I wondered what could be so great about branding for a bunch of college kids. Kenn explained: "(They're) 21 year old kids (whose) eyes light up & they're talking about the Poetics of Space and & how mankind has always appreciated the intimacy of miniature things, the beauty of miniature spaces." Hmm. That reminded me, what about the GOGH?
"I'm a really nervous guy," he said. "When I'm around people I drink." He continued, "It doesn't work as well as it used to work. I get headaches. When you suffer from amazing hangovers, you really appreciate the relative merit of just being simply healthy. It becomes the Glamour of Good Health."
"I don't understand," I said.
According to Kenn, the kingdom of all edible things can be divided into two groups: forward and reverse food.
Anything that comes out of the ground is forward, while reverse foods include ice cream, garlic, everything round, and dishes that end in a vowel.
"Racquel Welsh, Carly Simon and Calvin Klein are all forward eating mother(#@!!..)s. You look at their diets. They eat forward food, it reflects on how they look. They're older cats, you know."

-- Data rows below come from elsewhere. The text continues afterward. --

(** Installing some of the entries keeps a committed disk committed. *)
Lemma committed_install d tgt l :
  l ⊆ bs -> committed d tgt -> committed (apply_writes d ((fun b => (b, tgt b)) <$> l)) tgt.
Proof.
  intros Hl (H1 & H2 & H3). destruct Hbs as (Hst & _ & _ & _ & _ & Hlen & Hout). split; [|split].
  - rewrite apply_writes_other; [done|]. rewrite fmap_pair_fst. by apply start_not_entry.
  - intros i b Hi. rewrite apply_writes_other; [by apply H2|]. rewrite fmap_pair_fst.
    intros Hin. destruct (Hout _ (Hl _ Hin)) as [? ?]. apply lookup_lt_Some in Hi. unfold zlen in *. lia.
  - intros n Hn Hni. rewrite apply_writes_other; [by apply H3|]. rewrite fmap_pair_fst. set_solver.
Qed.

Lemma pairs_functional (v : Z -> list Z) (l : list Z) n y : (n, y) ∈ ((fun b => (b, v b)) <$> l) -> y = v n.
Proof. intros (b & [= -> ->] & _)%list_elem_of_fmap. done. Qed.

(** Installing all of them and clearing the header reaches the target. *)
Lemma committed_done d tgt blk :
  committed d tgt -> hdr_is blk [] ->
  quiet (apply_writes d (((fun b => (b, tgt b)) <$> bs) ++ [(start, blk)])) tgt.
Proof.
  intros (H1 & H2 & H3) Hblk. rewrite apply_writes_snoc. split.
  - by rewrite fupd_eq.
  - intros n Hn. cbn. rewrite fupd_ne by (destruct Hbs, Hn; lia).
    destruct (decide (n ∈ bs)) as [Hin|Hin].
    + apply apply_writes_in; [apply list_elem_of_fmap; eauto|]. apply pairs_functional.
    + rewrite apply_writes_other; [by apply H3|]. by rewrite fmap_pair_fst.
Qed.

Lemma quiet_rewrite_header d tgt blk : quiet d tgt -> hdr_is blk [] -> quiet (fupd d start blk) tgt.
Proof.
  intros [H1 H2] Hb. split; [by rewrite fupd_eq|]. intros n Hn.
  rewrite fupd_ne; [by apply H2|]. destruct Hbs, Hn. lia.
Qed.

(** ** Recovery, cut short or run to the end *)
Lemma recover_prefix_settles d tgt hb k :
  zlen (d start) = BSIZE -> settles d tgt -> hdr_is (d start) hb -> (hb = [] \/ hb = bs) ->
  settles (apply_writes d (take k (recover_trace start hb d))) tgt.
Proof.
  intros Hlen Hset Hh Hcase.
  destruct (hdr_block_ok [] (d start) Hlen) as [_ He]; [done|constructor|].
  destruct Hset as [Hqd|Hc].
  - rewrite (hdr_is_det _ _ _ Hh (proj1 Hqd)). left. unfold recover_trace. cbn [in_trace app].
    destruct k as [|k]; [done|]. cbn [take]. rewrite take_nil. by apply quiet_rewrite_header.
  - rewrite (hdr_is_det _ _ _ Hh (proj1 Hc)). unfold recover_trace.
    rewrite (in_trace_eq _ d tgt) by apply Hc.
    destruct (decide (k <= length bs)%nat).
    + right. rewrite take_app_le by (by rewrite length_fmap). rewrite take_pairs.
      apply committed_install; [apply subseteq_take|done].
    + left. rewrite take_ge by (rewrite length_app, length_fmap; cbn; lia). by apply committed_done.
Qed.

Lemma recover_done_quiet d tgt hb :
  zlen (d start) = BSIZE -> settles d tgt -> hdr_is (d start) hb ->
  quiet (apply_writes d (recover_trace start hb d)) tgt.
Proof.
  intros Hlen Hset Hh.
  destruct (hdr_block_ok [] (d start) Hlen) as [_ He]; [done|constructor|].
  destruct Hset as [Hqd|Hc].
  - rewrite (hdr_is_det _ _ _ Hh (proj1 Hqd)). by apply quiet_rewrite_header.
  - rewrite (hdr_is_det _ _ _ Hh (proj1 Hc)). unfold recover_trace.
    rewrite (in_trace_eq _ d tgt) by apply Hc. by apply committed_done.
Qed.

(** What recovery writes at a home block is what the target has there. *)
Lemma recover_prefix_home d tgt hb k n :
  settles d tgt -> hdr_is (d start) hb -> outside start size n ->
  let d' := apply_writes d (take k (recover_trace start hb d)) in d' n = d n \/ d' n = tgt n.
Proof.
  intros Hset Hh Hn d'. destruct (apply_writes_cases d (take k (recover_trace start hb d)) n) as [E|Hin]; [by left|right].
  fold d' in Hin. generalize dependent (d' n). intros y Hin. apply subseteq_take in Hin. unfold recover_trace in Hin. apply elem_of_app in Hin as [Hin|Hin]; last first.
  { apply list_elem_of_singleton in Hin as [= E _]. destruct Hbs, Hn. lia. }
  destruct Hset as [[H1 _]|(H1 & H2 & _)]; pose proof (hdr_is_det _ _ _ Hh H1) as ->.
  - by apply not_elem_of_nil in Hin.
  - rewrite (in_trace_eq _ d tgt) in Hin by done. by apply pairs_functional in Hin.
Qed.

Lemma settles_header d tgt : settles d tgt -> exists hb, hdr_is (d start) hb /\ (hb = [] \/ hb = bs).
Proof. intros [[H _]|[H _]]; eauto. Qed.

Lemma entries_ok_nil : entries_ok start size [].
Proof.
  destruct Hbs as (? & ? & _). split; [done|]. split; [done|].
  split; [apply NoDup_nil_2|]. split; [constructor|]. split; [done|].
  split; [unfold zlen; cbn; lia|]. by intros b ?%not_elem_of_nil.
Qed.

What about people who eat reverse food?
So much for the GOGH, but Kenn leaps off to an equally entertaining segue.
"I wish I did smoke," says Kenn. "I believe carbon is good for you. I believe second-hand smoke is good for you," he insists, gearing up. "I'm really pissed at this country, the way we're trying to shut down smokers. Aha!
What's this nonsense? Smoking- good for you? Where's this guy been? I wonder. Kenn tosses out yet another amusing, crazy theory. He's still an iconoclast- that much hasn't changed.